Ketika ketuban saya pecah pukul 4 pagi, saya langsung menelpon beliau. Walau baru tidur sekitar dua jam, ia tetap mengangkat telepon saya dan menjawab dengan baik. Tepat pukul 6 pagi, ia sudah muncul di rumah sakit dan siap mengoperasi saya.
Saya tak dapat membayangkan, apa jadinya jika dalam sehari saya tidak bisa beristirahat, apalagi tidur selama delapan jam. Mungkin saya sudah jatuh sakit. Ya, mungkin dokter kandungan saya memiliki kekuatan bagai manusia super, hingga bisa tetap bertahan dengan rutinitas dan tuntutan pekerjaan seberat itu.
3. Dokter dan Perawat Harus Melayani Orang Sakit
Ketika melayani orang yang sehat, tentunya tidak terlalu jadi merepotkan. Orang sehat bisa mengerjakan banyak hal sendiri tanpa perlu bantuan orang lain. Lain halnya dengan orang sakit. Mereka membutuhkan banyak sekali bantuan, belum lagi jika penyakit mereka termasuk berat. Tidak mudah merawat orang yang sakit.
Saya pribadi sewaktu kecil memiliki keinginan untuk menjadi dokter. Namun kemudian, saya menyadari, saya tidak memiliki kemampuan untuk melayani orang sakit. Saya cenderung (maaf) jijik ketika melihat muntah atau darah atau kotoran tubuh orang. Saya menyadari jauh lebih banyak orang yang seperti saya, dibanding orang yang mau melayani orang-orang sakit.

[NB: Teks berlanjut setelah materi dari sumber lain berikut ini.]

Lemma fetch_correct_witness :
  ∃ c' r' k' d n s,
    run_task (Fetch 3%positive) (t_cache, t_rest (t_pkg "a" "HTTP/1.1" new_reply)) = Ok (tt, (c', r')) ∧
    heap c' !! d = Some (BData s) ∧ headkey (rsp k') = Some "a" ∧ s = file_header 1 5 [5; 4; 3]%Z ∧
    ios r' = <[1%positive := mkIo HeaderToBodyAio 3 4 (Some d) n 0]> ∅.
Proof.
  pose proof (fetch_correct 3%positive (t_pkg "a" "HTTP/1.1" new_reply)
    (t_rest (t_pkg "a" "HTTP/1.1" new_reply)) t_cache test_child 5 [5; 4; 3]%Z
    eq_refl t_cache_wf eq_refl eq_refl eq_refl) as H.
  destruct H as (c' & r' & k' & d & n & s & H1 & H2 & H3 & H4 & H5).
  - intros u e _ He. by vm_compute in He.
  - by intros u [= <-].
  - destruct H5 as (H5 & H6 & H7 & (e' & _ & _ & _ & _ & H8 & _) & _).
    exists c', r', k', d, n, s. split; [exact H1|]. split; [exact H2|].
    split; [etransitivity; [exact H6|by vm_compute]|]. split; [exact H8|exact H5].
Defined.

Lemma failed_refusal_witness :
  ∃ o c' r', run_task (Fetch 3%positive) (t_cache, t_rest (t_pkg "a" "HTTP/2" new_reply)) = Ok (tt, (c', r')) ∧
    ios r' !! 1%positive = Some o ∧ run_io o Failed (c', r') = Fault AssertFailure.
Proof.
  apply (failed_refusal 3%positive (t_pkg "a" "HTTP/2" new_reply) (t_rest (t_pkg "a" "HTTP/2" new_reply))
    t_cache test_child); [done..|apply w_open|done|done].
Defined.

(** A name of 300 characters, and the state after its header was sent. *)
Definition t_name : string := String.string_of_list_ascii (replicate 300 "a"%char).
Definition t_sent : HPKG := t_pkg t_name "HTTP/1.1" (with_hsn N_200 new_reply).
Definition t_header : Cache closure (FastFIFO.FastFIFO loc) := header_put 3 (txt t_name) "HTTP/1.1 200 OK" t_cache.

Definition t_long : rest (list Z) :=
  add_io (mkIo HeaderToBodyAio 3 4 (Some 5%positive) 15 0) (t_rest t_sent).

(** A hundred writes end, and the header is still being sent. *)
Lemma long_name_repeats_header_witness :
  ∃ w' id', writes_end 1 (txt "HTTP/1.1 200 OK" :: replicate 100 (txt "HTTP")) (t_header, t_long) = Ok (tt, w') ∧
    ios w'.2 !! id' = Some (mkIo BodyRio 3 4 (Some 5%positive) 15 0) ∧ heap w'.1 !! 5%positive = Some (BData "HTTP/1.1 200 OK").
Proof.
  destruct (long_name_repeats_header 3%positive t_sent t_long t_header test_child (txt t_name)
    (filled (waiting_entry t_cache) (Some 5%positive) 15) 5%positive "HTTP/1.1 200 OK" 1%positive 4 15 0
    (txt "HTTP/1.1 200 OK") (replicate 100 (txt "HTTP"))) as (w' & id' & _ & H1 & H2 & H3 & _); try reflexivity.
  - by apply header_put_wf; [apply t_cache_wf|].
  - apply w_open.
  - apply (bool_decide_unpack _). by vm_compute.
  - by vm_compute.
  - by vm_compute.
  - apply Forall_replicate. discriminate.
  - exists w', id'. split; [exact H1|]. split; [exact H2|exact H3].
Defined.

End HttpRun.
Lemma active_live r cn s :
  session_ok r cn s → ∃ k, pkgs (web r) !! active s = Some k ∧ cpn k = cn ∧ cont_ok r s k.
Proof.
  intros Hs. destruct (own_pkg _ _ _ _ Hs (active_own s)) as (k & Hk & Hcn).
  exists k. split; [done|]. split; [done|]. by apply (so_cont _ _ _ Hs).
Qed.

Lemma active_inj r cn1 cn2 s1 s2 :
  session_ok r cn1 s1 → session_ok r cn2 s2 → active s1 = active s2 → cn1 = cn2.
Proof.
  intros H1 H2 E. destruct (active_live _ _ _ H1) as (k1 & Hk1 & <- & _).
  destruct (active_live _ _ _ H2) as (k2 & Hk2 & <- & _). congruence.
Qed.

Definition task_pkg (t : task) : loc := match t with Fetch l | Read l => l end.

Lemma task_active r cn s t : session_ok r cn s → s_cont s = CTask t → task_pkg t = active s.
Proof.
  intros Hs Ht. destruct (active_live _ _ _ Hs) as (k & _ & _ & Hc). unfold cont_ok in Hc.
  rewrite Ht in Hc. unfold active. destruct t as [l|l]; simpl.
  - destruct Hc as (_ & -> & _). done.
  - destruct Hc as (_ & -> & ->). done.
Qed.

Lemma io_active r cn s id :
  session_ok r cn s → owns_io (s_cont s) id → ∃ x, ios r !! id = Some x ∧ io_pk x = active s.
Proof.
  intros Hs Ho. destruct (active_live _ _ _ Hs) as (k & _ & _ & Hc). unfold cont_ok in Hc.
  destruct (s_cont s) as [| |id' held|key cb [id'|]|]; simpl in Ho; try done; subst id'.
  - destruct Hc as (o & Ho & Hf & _). by exists o.
  - destruct Hc as (_ & _ & _ & _ & _ & _ & o & b & Ho & _ & Hpk & _). by exists o.
Qed.
Lemma owns_parent_ended L run r S cn s m pk b :
  inv_rest L run r S → S !! cn = Some s → idle (s_cont s) → s_rest s = [] →
  owns (parent_ended (s_parent s) m r) pk b → owns r pk b ∧ pk ≠ s_parent s.
Proof.
  intros HI HS Hid Er Ho. destruct Ho as [(k2 & [Hne Hl]%parent_ended_lookup & Hb)|Hio]; [split; [left; eauto|done]|].
  split; [by right|]. intros ->. destruct Hio as (id & x & Hx & _ & Hpk & _).
  eapply idle_no_io; [exact HI|exact HS|done|exact Hx|]. unfold active. by rewrite Er.
Qed.

Definition frees_one r : Prop := ∀ pk k, pkgs (web r) !! pk = Some k → length (frees k) ≤ 1.

Lemma frees_one_set l k' r : frees_one r → length (frees k') ≤ 1 → frees_one (set_pkg l k' r).
Proof. intros Hr Hk pk k [[<- <-]|[_ Hl]]%set_pkg_lookup; [done|by eapply Hr]. Qed.

(** ** The cache's states *)

Lemma release_state_facts key p e c :
  wf c [] → cacheMap_ c !! key = Some p → entries c !! p = Some e → (1 < refCount e)%Z →
  wf (release_state p e c) [] ∧ stable [] c (release_state p e c) ∧
  ∀ key2, view (release_state p e c) key2 = if decide (key2 = key) then Some (with_refCount (refCount e - 1) e) else view c key2.
Proof.
  intros Hwf Hp He Hr. destruct (release_state_wf key p e c) as [Hwf' Hv]; [done..|].
  split; [done|]. split; [|done]. eapply stable_entry; [exact He|]. intros b Hb. by left.
Qed.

Baca Juga: Menjadi Ayah Hebat Anak Berbakat
Oleh karena itu, saya ingin memberikan apresiasi kepada para dokter dan perawat yang terpanggil untuk melayani orang sakit. Sungguh sebuah tugas dan pekerjaan yang mulia sekali. Saya juga ingin berterima kasih atas setiap perhatian dan ketelatenan yang mereka berikan kepada putri kecil saya ketika sakit. Saya berterima kasih karena mereka bersedia merawat putri kecil saya hingga pulih kembali.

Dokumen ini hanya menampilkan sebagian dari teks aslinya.